*** EXTRACTED DATA

Section OrientationBounds.
Import Quaternion.
Local Open Scope R_scope.
Variables rnd32 rnd64 fsin : R -> R.
Hypothesis rnd32_monotone : monotone rnd32.
Hypothesis rnd64_monotone : monotone rnd64.
Hypothesis rnd32_exact : keeps_binary32 rnd32.
Hypothesis rnd64_exact : keeps_binary32 rnd64.
Hypothesis fsin_bound : forall v : R, -1 <= fsin v <= 1.

(** X15: The head orientation stays close to the identity rotation at every
    simulation time: each of the three vector components is within its
    amplitude ([0.1f], [0.2f], [0.05f]) and the reconstructed [w] lies in
    [15/16, 1]. *)
Theorem orientation_stays_near_identity (t : R) :
  - c_0_1 <= orientation_x rnd32 rnd64 fsin t <= c_0_1 /\
  - c_0_2 <= orientation_y rnd32 rnd64 fsin t <= c_0_2 /\
  - c_0_05 <= orientation_z rnd32 rnd64 fsin t <= c_0_05 /\
  15 / 16 <= orientation_w rnd32 rnd64 fsin t <= 1.
Proof.
  split; [|split; [|split]].
  - apply (amplitude_bound rnd32 rnd64); auto; lia.
  - apply (amplitude_bound rnd32 rnd64); auto; lia.
  - apply (amplitude_bound rnd32 rnd64); auto; lia.
  - unfold orientation_w.
    pose proof (radicand_bounds rnd32 rnd64 fsin rnd32_monotone rnd64_monotone
                  rnd32_exact rnd64_exact fsin_bound t) as [Hlo Hhi].
    assert (Hroot : 15 / 16 <= sqrt (radicand rnd32 rnd64 fsin t) <= 1).
    { split.
      - replace (15 / 16) with (sqrt ((15 / 16) * (15 / 16)))
          by (apply sqrt_square; lra).
        apply sqrt_le_1_alt. lra.
      - rewrite <- sqrt_1. apply sqrt_le_1_alt. exact Hhi. }
    assert (Hfix : forall rnd, keeps_binary32 rnd ->
                     rnd (15 / 16) = 15 / 16 /\ rnd 1 = 1).
    { intros rnd Hrnd. split.
      - replace (15 / 16) with (f32_value 15 4)
          by (unfold f32_value; simpl; lra).
        apply Hrnd; [simpl; lia|lia].
      - replace 1 with (f32_value 1 0) by (unfold f32_value; simpl; lra).
        apply Hrnd; [simpl; lia|lia]. }
    destruct (Hfix rnd32 rnd32_exact) as [Ha32 Hb32].
    destruct (Hfix rnd64 rnd64_exact) as [Ha64 Hb64].
    split.
    + rewrite <- Ha32. apply rnd32_monotone.
      rewrite <- Ha64. apply rnd64_monotone. apply Hroot.
    + apply Rle_trans with (rnd32 1); [|rewrite Hb32; apply Rle_refl].
      apply rnd32_monotone.
      apply Rle_trans with (rnd64 1); [|rewrite Hb64; apply Rle_refl].
      apply rnd64_monotone. apply Hroot.
Qed.

End OrientationBounds.

(** The bounds hold of the exact computation, where nothing is rounded. *)

Lemma exact_arithmetic :
  Quaternion.monotone (fun v : R => v) /\
  Quaternion.keeps_binary32 (fun v : R => v).
Proof.
  split; [intros x y Hxy; exact Hxy|intros m e _ _; reflexivity].
Qed.

Lemma system_metrics_bounds_witness :
  (forall v : R, (-1 <= sin v <= 1)%R) /\
  (forall v : R, (-1 <= cos v <= 1)%R) /\
  (43 <= Synthesizer.temperature (fun v => v) (fun v => v) sin cos 1
      <= 193 / 4)%R.
Proof.
  split; [exact SIN_bound|]. split; [exact COS_bound|].
  exact (proj2 (proj2
    (system_metrics_bounds (fun v => v) (fun v => v) sin cos
       (proj1 exact_arithmetic) (proj1 exact_arithmetic)
       (proj2 exact_arithmetic) (proj2 exact_arithmetic)
       SIN_bound COS_bound 1%R))).
Defined.

Lemma tracking_values_bounds_witness :
  (forall v : R, (-1 <= sin v <= 1)%R) /\
  (3 / 16 <= Synthesizer.grip_strength (fun v => v) (fun v => v) sin 1
          <= 13 / 16)%R.
Proof.
  split; [exact SIN_bound|].
  exact (proj2 (proj2 (proj2
    (tracking_values_bounds (fun v => v) (fun v => v) sin cos
       (proj1 exact_arithmetic) (proj1 exact_arithmetic)
       (proj2 exact_arithmetic) (proj2 exact_arithmetic)
       SIN_bound COS_bound 1%R)))).
Defined.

******

▸ GOAL OF THE EXERCISE
Look through the entries above and find each line where the word "Hroot" occurs; copy those lines.

▸ RESPONSE AREA
    assert (Hroot : 15 / 16 <= sqrt (radicand rnd32 rnd64 fsin t) <= 1).
      rewrite <- Ha64. apply rnd64_monotone. apply Hroot.
      apply rnd64_monotone. apply Hroot.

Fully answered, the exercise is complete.